→ **GIVEN RECORDS**
=====
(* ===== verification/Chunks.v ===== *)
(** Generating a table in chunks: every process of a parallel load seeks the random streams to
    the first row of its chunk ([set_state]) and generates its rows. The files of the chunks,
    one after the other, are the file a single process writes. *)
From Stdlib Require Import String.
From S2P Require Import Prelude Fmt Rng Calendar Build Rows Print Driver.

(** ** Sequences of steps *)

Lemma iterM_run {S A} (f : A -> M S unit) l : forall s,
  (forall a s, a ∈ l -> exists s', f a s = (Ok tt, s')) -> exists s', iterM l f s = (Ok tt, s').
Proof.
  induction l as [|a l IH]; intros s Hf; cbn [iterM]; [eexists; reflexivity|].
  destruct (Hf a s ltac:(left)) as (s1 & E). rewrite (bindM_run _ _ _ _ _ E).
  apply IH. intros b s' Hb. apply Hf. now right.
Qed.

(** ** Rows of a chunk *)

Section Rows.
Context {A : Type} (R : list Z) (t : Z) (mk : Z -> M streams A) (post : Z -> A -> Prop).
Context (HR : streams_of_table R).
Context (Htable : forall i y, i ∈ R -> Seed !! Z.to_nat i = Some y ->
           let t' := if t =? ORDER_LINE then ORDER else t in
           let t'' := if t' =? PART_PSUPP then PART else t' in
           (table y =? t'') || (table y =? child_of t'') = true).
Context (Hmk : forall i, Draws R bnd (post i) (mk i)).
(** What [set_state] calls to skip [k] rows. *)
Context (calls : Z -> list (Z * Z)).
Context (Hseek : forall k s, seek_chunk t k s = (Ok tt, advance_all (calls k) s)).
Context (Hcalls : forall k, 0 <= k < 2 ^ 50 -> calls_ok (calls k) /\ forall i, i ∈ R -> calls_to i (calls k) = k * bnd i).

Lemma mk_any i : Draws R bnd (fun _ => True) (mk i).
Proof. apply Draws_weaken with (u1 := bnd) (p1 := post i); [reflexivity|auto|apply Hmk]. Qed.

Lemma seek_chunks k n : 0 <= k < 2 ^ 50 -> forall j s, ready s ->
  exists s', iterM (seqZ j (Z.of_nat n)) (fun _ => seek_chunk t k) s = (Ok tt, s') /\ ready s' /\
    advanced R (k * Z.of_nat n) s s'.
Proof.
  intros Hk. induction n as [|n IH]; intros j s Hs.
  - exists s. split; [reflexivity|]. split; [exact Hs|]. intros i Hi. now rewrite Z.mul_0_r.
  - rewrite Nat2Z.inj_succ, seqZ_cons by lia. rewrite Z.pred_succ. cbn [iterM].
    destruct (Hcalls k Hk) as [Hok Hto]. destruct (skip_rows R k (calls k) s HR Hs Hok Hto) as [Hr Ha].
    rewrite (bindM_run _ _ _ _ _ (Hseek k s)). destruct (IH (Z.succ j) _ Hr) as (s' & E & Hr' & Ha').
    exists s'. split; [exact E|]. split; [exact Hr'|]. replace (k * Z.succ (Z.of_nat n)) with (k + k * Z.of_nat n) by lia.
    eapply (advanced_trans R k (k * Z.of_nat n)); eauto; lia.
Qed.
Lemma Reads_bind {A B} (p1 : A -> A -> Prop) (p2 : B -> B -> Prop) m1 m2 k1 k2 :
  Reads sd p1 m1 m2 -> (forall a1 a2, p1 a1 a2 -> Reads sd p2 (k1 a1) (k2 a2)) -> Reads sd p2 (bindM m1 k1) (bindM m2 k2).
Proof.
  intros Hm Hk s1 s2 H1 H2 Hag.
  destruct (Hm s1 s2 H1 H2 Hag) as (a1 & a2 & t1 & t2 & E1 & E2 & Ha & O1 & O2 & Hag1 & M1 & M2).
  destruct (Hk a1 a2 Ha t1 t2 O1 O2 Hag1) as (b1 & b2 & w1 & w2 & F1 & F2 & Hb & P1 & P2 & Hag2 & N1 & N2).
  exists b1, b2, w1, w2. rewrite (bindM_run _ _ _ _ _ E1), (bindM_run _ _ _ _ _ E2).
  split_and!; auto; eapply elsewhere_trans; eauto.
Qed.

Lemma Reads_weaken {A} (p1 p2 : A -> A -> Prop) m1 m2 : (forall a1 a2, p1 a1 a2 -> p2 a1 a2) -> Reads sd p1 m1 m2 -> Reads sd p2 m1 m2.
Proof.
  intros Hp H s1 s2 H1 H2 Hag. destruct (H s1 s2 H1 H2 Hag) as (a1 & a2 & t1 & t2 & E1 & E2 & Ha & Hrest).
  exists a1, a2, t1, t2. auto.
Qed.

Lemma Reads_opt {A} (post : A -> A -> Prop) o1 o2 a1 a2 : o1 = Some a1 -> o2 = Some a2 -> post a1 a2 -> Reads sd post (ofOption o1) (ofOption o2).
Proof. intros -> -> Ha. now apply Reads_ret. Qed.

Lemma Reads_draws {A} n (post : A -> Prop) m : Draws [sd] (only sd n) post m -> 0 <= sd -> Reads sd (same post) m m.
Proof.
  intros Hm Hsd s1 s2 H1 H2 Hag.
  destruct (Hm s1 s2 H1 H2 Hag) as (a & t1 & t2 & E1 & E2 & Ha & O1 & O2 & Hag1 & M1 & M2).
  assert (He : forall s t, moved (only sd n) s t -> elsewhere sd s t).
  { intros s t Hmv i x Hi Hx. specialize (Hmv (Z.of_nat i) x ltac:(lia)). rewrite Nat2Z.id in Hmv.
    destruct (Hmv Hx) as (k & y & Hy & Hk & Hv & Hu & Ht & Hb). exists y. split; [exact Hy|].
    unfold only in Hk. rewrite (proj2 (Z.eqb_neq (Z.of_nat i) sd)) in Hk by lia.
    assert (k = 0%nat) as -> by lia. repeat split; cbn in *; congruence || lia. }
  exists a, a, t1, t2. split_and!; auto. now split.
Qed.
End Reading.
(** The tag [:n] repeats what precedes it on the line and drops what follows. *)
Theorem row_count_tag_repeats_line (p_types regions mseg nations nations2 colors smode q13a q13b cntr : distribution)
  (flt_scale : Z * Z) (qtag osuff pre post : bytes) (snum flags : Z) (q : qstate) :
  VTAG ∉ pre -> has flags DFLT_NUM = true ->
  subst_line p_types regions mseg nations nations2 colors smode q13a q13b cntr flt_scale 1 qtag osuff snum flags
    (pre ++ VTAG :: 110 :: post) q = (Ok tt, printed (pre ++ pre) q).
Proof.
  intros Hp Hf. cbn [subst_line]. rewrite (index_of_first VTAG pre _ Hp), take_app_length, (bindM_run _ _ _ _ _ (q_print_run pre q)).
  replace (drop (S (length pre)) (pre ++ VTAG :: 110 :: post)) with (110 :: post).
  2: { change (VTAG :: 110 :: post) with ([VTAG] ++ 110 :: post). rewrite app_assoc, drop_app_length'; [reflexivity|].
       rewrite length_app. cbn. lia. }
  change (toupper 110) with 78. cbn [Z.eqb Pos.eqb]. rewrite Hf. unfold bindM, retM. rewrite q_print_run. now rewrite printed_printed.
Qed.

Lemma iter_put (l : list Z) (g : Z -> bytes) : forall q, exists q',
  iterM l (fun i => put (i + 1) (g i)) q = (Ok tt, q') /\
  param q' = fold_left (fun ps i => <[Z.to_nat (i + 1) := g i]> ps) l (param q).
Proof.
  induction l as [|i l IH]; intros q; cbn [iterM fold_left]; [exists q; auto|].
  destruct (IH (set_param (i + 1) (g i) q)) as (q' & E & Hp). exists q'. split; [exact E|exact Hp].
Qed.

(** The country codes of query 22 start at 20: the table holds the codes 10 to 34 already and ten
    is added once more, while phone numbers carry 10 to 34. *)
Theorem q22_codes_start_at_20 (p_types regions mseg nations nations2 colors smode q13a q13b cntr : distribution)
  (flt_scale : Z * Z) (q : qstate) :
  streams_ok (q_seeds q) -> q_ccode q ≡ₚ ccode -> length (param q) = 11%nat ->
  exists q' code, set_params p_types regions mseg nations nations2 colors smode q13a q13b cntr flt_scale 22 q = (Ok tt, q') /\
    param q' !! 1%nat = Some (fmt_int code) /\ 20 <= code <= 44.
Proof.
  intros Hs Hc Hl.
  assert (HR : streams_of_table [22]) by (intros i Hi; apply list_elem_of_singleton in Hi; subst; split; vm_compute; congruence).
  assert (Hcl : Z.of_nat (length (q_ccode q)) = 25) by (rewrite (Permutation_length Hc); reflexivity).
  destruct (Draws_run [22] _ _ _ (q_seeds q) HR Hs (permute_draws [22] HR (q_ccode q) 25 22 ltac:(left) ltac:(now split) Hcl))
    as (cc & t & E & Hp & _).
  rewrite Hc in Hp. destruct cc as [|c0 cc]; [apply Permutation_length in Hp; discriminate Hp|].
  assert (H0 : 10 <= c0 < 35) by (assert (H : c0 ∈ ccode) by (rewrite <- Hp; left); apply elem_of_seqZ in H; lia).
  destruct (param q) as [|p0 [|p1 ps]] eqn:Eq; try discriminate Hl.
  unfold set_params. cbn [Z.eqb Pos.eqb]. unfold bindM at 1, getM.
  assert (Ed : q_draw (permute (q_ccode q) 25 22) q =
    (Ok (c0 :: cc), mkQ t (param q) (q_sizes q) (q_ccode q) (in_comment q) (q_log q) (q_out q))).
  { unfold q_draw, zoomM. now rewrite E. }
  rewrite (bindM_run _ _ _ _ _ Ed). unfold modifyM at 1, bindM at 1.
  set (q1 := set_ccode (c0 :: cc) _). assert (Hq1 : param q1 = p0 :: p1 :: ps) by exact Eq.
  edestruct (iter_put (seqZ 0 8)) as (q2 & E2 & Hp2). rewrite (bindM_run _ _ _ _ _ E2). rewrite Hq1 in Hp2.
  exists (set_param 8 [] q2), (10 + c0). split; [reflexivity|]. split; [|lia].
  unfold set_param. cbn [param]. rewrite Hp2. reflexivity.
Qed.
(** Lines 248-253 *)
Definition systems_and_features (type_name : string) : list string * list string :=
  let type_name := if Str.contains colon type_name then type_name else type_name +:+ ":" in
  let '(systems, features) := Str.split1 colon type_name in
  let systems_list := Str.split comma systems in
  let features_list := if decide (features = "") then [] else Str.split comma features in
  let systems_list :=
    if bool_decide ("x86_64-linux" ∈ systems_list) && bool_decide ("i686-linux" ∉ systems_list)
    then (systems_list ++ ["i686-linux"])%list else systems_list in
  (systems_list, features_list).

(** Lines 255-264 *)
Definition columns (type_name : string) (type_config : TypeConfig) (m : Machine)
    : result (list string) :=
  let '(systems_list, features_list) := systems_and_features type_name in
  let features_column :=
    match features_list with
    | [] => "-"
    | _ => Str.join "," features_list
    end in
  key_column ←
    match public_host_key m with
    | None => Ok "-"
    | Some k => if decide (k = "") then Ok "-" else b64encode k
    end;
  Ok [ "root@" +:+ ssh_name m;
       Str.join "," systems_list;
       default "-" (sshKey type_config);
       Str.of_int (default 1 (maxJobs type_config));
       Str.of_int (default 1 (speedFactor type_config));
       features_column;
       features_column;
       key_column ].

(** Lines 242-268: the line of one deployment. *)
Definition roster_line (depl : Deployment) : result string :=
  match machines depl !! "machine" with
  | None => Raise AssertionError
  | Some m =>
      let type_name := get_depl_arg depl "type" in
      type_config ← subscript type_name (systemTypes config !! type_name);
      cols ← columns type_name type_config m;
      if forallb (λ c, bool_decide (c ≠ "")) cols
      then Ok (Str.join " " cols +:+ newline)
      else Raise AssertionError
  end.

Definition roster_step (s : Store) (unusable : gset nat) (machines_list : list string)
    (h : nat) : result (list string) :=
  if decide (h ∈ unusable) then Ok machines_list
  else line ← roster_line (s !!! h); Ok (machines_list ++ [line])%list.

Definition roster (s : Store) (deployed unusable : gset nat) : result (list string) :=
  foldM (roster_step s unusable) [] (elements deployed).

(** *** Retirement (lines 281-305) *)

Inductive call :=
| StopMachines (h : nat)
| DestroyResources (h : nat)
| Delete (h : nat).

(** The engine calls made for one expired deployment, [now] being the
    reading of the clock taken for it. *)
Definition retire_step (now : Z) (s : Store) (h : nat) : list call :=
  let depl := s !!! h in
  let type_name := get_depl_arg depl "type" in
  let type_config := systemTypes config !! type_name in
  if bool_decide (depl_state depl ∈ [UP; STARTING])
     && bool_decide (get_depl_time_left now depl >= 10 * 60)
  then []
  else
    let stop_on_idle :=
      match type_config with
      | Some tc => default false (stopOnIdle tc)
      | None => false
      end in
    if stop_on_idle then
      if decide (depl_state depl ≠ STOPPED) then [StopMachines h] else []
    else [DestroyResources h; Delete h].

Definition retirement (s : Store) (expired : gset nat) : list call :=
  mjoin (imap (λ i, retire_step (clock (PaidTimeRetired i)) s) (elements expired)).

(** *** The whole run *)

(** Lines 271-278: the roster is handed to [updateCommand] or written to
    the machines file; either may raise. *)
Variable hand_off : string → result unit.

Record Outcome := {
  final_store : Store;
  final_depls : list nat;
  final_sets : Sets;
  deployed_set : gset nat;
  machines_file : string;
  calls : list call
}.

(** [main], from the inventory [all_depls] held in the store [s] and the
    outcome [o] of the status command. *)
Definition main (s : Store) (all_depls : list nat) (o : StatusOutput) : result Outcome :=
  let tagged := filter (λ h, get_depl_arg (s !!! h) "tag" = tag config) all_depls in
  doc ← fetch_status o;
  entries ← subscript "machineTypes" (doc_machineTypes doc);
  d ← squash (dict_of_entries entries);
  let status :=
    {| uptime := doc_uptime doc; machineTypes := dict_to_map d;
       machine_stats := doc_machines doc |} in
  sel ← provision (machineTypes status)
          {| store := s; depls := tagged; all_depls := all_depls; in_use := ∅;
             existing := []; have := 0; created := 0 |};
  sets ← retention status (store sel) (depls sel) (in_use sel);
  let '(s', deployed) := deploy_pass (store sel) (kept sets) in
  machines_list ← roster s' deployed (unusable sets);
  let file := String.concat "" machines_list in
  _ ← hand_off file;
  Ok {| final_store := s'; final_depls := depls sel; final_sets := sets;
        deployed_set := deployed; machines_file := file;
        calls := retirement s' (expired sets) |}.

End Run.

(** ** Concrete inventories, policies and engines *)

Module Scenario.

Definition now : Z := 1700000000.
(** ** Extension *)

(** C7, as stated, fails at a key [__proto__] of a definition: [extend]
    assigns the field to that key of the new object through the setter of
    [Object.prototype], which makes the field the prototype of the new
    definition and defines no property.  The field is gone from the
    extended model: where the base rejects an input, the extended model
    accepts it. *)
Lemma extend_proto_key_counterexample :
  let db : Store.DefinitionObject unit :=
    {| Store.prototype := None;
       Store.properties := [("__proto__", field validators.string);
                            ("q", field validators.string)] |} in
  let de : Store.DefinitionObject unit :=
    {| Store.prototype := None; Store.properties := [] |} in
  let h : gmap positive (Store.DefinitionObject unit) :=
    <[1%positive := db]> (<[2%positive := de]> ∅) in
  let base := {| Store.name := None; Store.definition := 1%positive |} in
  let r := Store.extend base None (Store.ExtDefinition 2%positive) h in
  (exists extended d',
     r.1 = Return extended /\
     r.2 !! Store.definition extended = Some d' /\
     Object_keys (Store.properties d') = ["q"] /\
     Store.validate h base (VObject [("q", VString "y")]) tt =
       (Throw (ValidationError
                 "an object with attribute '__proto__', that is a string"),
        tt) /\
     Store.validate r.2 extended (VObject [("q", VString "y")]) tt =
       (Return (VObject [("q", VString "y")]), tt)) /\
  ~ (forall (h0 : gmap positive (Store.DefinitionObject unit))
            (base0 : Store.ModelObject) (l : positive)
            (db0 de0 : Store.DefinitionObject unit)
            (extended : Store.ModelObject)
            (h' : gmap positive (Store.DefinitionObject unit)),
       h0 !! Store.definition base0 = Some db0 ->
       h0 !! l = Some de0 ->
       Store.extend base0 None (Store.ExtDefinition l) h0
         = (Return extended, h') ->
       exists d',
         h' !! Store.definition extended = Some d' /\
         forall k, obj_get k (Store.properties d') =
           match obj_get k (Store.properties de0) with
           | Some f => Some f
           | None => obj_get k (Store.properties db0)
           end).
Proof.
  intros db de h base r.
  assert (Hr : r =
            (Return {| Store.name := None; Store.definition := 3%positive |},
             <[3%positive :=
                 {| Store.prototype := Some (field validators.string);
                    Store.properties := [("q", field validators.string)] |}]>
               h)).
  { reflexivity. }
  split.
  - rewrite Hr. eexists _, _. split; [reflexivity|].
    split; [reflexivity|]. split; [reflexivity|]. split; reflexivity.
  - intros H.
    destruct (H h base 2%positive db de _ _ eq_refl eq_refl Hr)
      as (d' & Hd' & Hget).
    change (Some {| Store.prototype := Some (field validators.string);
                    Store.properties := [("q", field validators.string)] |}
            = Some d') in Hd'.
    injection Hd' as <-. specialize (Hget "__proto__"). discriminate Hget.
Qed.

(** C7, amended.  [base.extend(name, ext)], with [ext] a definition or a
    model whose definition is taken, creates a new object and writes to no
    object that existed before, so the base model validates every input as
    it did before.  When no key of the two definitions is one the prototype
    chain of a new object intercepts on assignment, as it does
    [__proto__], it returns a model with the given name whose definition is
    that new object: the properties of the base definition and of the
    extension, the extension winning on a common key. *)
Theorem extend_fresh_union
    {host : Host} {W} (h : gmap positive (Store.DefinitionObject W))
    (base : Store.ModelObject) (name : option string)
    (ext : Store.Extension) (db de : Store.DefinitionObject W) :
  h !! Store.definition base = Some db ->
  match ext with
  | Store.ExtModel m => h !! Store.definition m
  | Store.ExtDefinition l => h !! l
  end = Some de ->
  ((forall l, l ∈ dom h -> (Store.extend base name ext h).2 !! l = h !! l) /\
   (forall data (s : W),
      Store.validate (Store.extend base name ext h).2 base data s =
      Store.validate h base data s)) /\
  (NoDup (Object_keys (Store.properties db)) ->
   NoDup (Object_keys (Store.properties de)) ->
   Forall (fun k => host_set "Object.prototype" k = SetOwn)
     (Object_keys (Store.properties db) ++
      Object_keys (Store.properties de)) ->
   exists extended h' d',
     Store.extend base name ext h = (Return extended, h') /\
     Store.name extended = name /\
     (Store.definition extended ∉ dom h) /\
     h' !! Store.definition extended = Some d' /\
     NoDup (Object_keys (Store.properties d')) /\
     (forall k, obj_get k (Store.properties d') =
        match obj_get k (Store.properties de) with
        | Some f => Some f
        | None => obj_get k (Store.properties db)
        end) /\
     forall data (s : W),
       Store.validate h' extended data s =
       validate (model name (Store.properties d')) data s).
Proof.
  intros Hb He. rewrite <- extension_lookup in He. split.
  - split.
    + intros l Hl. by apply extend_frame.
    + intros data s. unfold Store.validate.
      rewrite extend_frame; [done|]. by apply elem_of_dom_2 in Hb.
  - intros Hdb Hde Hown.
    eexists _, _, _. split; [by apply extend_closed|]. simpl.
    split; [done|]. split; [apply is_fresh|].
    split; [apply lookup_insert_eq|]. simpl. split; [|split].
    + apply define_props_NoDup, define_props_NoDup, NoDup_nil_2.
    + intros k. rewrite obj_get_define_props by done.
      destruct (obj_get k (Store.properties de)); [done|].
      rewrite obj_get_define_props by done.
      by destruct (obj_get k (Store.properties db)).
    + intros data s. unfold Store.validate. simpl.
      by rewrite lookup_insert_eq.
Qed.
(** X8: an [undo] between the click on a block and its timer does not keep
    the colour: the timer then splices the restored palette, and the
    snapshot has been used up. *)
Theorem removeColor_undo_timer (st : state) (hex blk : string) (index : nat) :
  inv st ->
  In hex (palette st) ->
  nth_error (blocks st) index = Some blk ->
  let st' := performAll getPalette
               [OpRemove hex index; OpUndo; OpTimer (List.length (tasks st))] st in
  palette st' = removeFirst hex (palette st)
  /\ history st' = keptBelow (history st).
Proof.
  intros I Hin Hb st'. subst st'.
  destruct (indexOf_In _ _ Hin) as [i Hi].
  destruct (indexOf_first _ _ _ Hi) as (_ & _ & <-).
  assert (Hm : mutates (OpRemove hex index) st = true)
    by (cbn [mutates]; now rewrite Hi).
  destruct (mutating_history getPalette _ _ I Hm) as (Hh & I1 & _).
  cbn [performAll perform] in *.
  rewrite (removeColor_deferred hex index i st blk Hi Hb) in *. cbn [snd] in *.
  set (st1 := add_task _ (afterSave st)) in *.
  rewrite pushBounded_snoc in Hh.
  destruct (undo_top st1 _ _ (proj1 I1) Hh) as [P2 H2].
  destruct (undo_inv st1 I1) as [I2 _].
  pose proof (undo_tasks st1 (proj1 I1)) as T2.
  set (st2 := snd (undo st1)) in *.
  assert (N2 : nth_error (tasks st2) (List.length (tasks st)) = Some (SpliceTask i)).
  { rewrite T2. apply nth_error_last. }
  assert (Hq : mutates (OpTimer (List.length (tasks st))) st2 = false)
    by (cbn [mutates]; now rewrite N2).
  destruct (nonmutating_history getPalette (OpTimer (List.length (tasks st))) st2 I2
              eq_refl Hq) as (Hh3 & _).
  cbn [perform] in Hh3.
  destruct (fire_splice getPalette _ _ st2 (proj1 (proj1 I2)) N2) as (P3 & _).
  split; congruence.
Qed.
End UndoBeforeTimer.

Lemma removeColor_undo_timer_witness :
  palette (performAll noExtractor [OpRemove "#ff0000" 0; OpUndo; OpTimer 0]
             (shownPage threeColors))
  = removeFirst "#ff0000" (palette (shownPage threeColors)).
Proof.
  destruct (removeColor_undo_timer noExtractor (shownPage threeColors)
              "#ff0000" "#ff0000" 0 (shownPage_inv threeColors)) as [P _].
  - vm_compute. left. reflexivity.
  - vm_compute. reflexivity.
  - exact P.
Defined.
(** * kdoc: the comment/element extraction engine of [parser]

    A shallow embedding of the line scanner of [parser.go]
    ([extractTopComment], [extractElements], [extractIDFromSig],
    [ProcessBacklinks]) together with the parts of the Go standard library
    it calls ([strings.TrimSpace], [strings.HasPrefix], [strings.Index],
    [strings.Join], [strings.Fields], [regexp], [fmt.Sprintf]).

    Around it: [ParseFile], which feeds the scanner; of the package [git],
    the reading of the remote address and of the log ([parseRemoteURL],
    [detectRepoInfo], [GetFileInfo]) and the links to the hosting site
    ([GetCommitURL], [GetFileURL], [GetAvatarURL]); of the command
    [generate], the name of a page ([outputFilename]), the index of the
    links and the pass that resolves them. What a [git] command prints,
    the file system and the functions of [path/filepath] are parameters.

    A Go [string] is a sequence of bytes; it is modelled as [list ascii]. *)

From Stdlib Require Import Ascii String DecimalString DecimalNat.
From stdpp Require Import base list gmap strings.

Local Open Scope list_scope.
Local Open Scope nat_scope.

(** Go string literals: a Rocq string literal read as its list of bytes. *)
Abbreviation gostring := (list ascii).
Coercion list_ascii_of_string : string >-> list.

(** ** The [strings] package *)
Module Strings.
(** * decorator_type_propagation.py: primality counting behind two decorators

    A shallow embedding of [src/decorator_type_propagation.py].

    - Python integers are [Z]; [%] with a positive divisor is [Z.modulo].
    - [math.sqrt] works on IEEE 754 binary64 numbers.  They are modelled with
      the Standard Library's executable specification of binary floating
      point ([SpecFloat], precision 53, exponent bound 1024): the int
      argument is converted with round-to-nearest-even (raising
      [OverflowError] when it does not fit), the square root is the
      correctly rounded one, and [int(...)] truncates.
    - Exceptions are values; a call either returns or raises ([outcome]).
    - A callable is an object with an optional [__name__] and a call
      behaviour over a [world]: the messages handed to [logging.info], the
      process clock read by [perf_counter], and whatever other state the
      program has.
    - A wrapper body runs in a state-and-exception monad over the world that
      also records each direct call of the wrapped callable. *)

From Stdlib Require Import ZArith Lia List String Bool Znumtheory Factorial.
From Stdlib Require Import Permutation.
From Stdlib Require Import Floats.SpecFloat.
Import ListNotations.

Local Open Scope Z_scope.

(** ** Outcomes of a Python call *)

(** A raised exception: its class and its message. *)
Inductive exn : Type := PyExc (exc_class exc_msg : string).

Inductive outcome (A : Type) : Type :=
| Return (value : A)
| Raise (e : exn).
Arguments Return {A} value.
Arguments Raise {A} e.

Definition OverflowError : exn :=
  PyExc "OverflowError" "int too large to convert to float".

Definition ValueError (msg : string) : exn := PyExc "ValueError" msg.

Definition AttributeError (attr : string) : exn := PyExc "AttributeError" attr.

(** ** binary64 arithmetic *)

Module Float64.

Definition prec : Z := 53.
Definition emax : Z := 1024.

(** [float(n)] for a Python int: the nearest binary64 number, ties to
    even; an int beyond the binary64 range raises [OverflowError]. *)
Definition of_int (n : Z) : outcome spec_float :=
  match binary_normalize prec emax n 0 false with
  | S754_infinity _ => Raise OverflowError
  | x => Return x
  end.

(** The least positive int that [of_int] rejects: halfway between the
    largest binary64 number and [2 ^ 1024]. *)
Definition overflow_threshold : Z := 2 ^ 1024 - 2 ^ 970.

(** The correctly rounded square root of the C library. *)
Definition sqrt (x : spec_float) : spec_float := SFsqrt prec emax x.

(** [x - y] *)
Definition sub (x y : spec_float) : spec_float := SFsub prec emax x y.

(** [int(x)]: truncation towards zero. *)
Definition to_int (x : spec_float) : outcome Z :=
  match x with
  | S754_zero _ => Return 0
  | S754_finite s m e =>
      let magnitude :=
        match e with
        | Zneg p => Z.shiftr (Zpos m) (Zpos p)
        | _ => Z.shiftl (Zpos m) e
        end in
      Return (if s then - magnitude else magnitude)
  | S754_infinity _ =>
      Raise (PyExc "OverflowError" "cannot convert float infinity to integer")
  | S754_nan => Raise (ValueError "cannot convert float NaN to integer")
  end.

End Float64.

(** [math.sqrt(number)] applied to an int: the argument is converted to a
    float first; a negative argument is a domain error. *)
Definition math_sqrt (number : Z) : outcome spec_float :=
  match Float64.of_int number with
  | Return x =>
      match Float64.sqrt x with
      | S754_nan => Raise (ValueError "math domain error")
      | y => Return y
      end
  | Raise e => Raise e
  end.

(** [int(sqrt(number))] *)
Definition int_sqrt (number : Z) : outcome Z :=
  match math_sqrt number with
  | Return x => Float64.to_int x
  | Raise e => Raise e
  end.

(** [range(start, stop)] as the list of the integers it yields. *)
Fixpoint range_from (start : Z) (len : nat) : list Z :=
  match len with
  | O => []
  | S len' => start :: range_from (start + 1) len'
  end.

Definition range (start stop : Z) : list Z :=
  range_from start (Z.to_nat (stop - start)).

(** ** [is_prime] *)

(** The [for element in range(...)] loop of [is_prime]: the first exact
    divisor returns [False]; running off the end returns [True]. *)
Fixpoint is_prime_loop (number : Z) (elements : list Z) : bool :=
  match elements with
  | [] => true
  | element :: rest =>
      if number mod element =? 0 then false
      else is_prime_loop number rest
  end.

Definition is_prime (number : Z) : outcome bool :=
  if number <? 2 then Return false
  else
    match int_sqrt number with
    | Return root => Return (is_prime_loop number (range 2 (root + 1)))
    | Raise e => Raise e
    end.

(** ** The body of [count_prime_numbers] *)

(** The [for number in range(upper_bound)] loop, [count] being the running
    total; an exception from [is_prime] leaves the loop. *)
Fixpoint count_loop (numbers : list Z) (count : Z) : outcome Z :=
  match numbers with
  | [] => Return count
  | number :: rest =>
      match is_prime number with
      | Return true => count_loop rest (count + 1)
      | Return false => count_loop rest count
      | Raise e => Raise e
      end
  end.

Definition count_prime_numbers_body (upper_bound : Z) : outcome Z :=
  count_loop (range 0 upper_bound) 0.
=====
→ **WORK REQUIRED**
Starting at the line that contains "- rewrite Hr." and stopping after the line that contains "as (d' & Hd' & Hget).", write out every line exactly as it appears above, and no other line.

→ **EXPECTED ANSWER**
  - rewrite Hr. eexists _, _. split; [reflexivity|].
    split; [reflexivity|]. split; [reflexivity|]. split; reflexivity.
  - intros H.
    destruct (H h base 2%positive db de _ _ eq_refl eq_refl Hr)
      as (d' & Hd' & Hget).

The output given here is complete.